Only one stretch of the data below should be repeated: the lines from the line containing "(* ===== verification/DlqTheorems.v ===== *)" through the line containing "json_Marshal_entry e = inr s /\", inclusive, exactly as they are.

Dataset entries:
=== Section Start ===
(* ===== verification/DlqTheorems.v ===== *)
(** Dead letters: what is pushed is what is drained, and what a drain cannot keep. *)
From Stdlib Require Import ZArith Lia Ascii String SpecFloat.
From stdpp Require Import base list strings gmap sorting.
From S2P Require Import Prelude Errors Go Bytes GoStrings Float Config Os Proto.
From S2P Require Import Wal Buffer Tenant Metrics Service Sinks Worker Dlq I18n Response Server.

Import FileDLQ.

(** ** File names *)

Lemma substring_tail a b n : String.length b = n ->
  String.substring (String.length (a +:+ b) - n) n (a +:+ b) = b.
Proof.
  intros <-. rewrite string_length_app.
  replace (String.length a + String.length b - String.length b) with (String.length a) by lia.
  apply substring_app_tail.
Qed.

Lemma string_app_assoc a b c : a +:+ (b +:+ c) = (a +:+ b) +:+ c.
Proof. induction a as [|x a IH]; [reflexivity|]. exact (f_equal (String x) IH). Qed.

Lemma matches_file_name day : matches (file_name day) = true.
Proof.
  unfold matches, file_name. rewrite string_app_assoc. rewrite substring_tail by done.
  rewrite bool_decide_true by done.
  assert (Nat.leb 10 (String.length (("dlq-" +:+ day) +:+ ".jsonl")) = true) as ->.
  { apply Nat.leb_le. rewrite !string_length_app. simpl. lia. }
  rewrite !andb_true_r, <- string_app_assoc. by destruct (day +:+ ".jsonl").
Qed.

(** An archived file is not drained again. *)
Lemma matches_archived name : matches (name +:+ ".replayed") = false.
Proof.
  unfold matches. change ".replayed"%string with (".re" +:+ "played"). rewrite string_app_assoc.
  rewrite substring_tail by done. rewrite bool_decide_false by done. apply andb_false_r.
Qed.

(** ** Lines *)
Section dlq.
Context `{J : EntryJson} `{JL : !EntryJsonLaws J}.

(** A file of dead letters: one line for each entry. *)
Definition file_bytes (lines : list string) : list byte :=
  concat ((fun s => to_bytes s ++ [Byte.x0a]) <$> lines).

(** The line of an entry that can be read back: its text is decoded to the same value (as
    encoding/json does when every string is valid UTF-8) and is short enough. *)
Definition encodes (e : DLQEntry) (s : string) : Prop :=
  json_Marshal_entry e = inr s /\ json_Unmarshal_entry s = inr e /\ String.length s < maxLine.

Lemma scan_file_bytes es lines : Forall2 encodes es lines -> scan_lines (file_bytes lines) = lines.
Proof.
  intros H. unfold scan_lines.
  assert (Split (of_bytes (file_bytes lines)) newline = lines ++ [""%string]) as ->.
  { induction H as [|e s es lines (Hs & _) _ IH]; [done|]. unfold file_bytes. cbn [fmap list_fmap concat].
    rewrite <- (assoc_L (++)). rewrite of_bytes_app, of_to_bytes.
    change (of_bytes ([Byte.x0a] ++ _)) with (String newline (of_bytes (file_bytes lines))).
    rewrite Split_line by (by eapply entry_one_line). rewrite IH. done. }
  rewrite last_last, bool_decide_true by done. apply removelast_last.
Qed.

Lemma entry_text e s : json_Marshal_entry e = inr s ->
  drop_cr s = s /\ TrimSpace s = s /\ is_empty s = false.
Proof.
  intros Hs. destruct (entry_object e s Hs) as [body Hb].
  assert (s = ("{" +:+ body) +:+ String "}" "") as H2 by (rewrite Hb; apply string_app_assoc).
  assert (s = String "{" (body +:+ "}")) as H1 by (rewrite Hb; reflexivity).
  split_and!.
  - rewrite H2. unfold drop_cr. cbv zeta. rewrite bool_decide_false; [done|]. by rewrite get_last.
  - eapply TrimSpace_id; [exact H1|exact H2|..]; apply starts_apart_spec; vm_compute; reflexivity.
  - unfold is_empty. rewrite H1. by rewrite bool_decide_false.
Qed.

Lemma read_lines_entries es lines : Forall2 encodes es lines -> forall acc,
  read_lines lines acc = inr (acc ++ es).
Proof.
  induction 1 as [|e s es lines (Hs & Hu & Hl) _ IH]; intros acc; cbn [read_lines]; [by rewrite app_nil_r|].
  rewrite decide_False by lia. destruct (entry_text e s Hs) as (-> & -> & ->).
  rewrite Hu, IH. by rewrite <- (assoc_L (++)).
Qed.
=== Section End ===
=== Section Start ===
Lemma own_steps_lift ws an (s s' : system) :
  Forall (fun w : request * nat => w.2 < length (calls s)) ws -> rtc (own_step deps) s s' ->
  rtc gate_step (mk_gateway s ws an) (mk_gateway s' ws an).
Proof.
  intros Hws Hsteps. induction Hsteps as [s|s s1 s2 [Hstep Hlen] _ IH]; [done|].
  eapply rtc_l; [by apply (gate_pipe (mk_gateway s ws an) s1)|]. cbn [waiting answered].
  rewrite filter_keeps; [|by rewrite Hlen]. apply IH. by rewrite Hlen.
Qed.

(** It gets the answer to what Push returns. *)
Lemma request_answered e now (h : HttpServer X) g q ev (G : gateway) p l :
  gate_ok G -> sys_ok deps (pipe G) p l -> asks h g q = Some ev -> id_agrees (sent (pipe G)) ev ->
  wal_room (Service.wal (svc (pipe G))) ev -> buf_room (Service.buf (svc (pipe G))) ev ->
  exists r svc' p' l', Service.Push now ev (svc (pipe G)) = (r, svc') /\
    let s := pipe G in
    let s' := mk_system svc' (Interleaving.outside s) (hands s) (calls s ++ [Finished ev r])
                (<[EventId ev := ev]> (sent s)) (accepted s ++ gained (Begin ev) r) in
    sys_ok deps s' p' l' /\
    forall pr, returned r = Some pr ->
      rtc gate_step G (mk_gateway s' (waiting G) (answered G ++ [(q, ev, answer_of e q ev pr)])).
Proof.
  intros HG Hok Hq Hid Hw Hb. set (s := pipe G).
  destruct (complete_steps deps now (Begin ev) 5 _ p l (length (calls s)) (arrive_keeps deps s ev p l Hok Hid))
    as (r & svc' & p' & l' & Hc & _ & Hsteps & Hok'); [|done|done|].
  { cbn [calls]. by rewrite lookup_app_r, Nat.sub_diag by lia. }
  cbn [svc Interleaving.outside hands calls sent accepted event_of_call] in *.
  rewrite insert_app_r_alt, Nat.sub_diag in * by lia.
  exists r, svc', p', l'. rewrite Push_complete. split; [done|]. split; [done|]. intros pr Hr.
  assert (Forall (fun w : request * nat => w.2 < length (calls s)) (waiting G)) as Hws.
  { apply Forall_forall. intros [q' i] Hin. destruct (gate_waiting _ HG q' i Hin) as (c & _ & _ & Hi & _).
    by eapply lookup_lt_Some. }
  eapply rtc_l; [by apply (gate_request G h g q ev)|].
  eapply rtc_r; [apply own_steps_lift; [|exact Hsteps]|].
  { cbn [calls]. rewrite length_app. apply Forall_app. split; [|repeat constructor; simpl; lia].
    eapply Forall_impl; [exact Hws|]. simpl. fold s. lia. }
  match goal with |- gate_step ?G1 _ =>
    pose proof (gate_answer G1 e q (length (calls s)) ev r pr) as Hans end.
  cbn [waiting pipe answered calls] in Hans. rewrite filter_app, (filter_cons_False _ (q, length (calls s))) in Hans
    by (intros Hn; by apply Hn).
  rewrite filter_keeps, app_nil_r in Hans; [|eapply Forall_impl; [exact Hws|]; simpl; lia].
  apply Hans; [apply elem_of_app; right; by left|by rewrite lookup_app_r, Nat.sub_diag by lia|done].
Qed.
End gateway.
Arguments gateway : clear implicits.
=== Section End ===
*Answer space*:
(* ===== verification/DlqTheorems.v ===== *)
(** Dead letters: what is pushed is what is drained, and what a drain cannot keep. *)
From Stdlib Require Import ZArith Lia Ascii String SpecFloat.
From stdpp Require Import base list strings gmap sorting.
From S2P Require Import Prelude Errors Go Bytes GoStrings Float Config Os Proto.
From S2P Require Import Wal Buffer Tenant Metrics Service Sinks Worker Dlq I18n Response Server.

Import FileDLQ.

(** ** File names *)

Lemma substring_tail a b n : String.length b = n ->
  String.substring (String.length (a +:+ b) - n) n (a +:+ b) = b.
Proof.
  intros <-. rewrite string_length_app.
  replace (String.length a + String.length b - String.length b) with (String.length a) by lia.
  apply substring_app_tail.
Qed.

Lemma string_app_assoc a b c : a +:+ (b +:+ c) = (a +:+ b) +:+ c.
Proof. induction a as [|x a IH]; [reflexivity|]. exact (f_equal (String x) IH). Qed.

Lemma matches_file_name day : matches (file_name day) = true.
Proof.
  unfold matches, file_name. rewrite string_app_assoc. rewrite substring_tail by done.
  rewrite bool_decide_true by done.
  assert (Nat.leb 10 (String.length (("dlq-" +:+ day) +:+ ".jsonl")) = true) as ->.
  { apply Nat.leb_le. rewrite !string_length_app. simpl. lia. }
  rewrite !andb_true_r, <- string_app_assoc. by destruct (day +:+ ".jsonl").
Qed.

(** An archived file is not drained again. *)
Lemma matches_archived name : matches (name +:+ ".replayed") = false.
Proof.
  unfold matches. change ".replayed"%string with (".re" +:+ "played"). rewrite string_app_assoc.
  rewrite substring_tail by done. rewrite bool_decide_false by done. apply andb_false_r.
Qed.

(** ** Lines *)
Section dlq.
Context `{J : EntryJson} `{JL : !EntryJsonLaws J}.

(** A file of dead letters: one line for each entry. *)
Definition file_bytes (lines : list string) : list byte :=
  concat ((fun s => to_bytes s ++ [Byte.x0a]) <$> lines).

(** The line of an entry that can be read back: its text is decoded to the same value (as
    encoding/json does when every string is valid UTF-8) and is short enough. *)
Definition encodes (e : DLQEntry) (s : string) : Prop :=
  json_Marshal_entry e = inr s /\ json_Unmarshal_entry s = inr e /\ String.length s < maxLine.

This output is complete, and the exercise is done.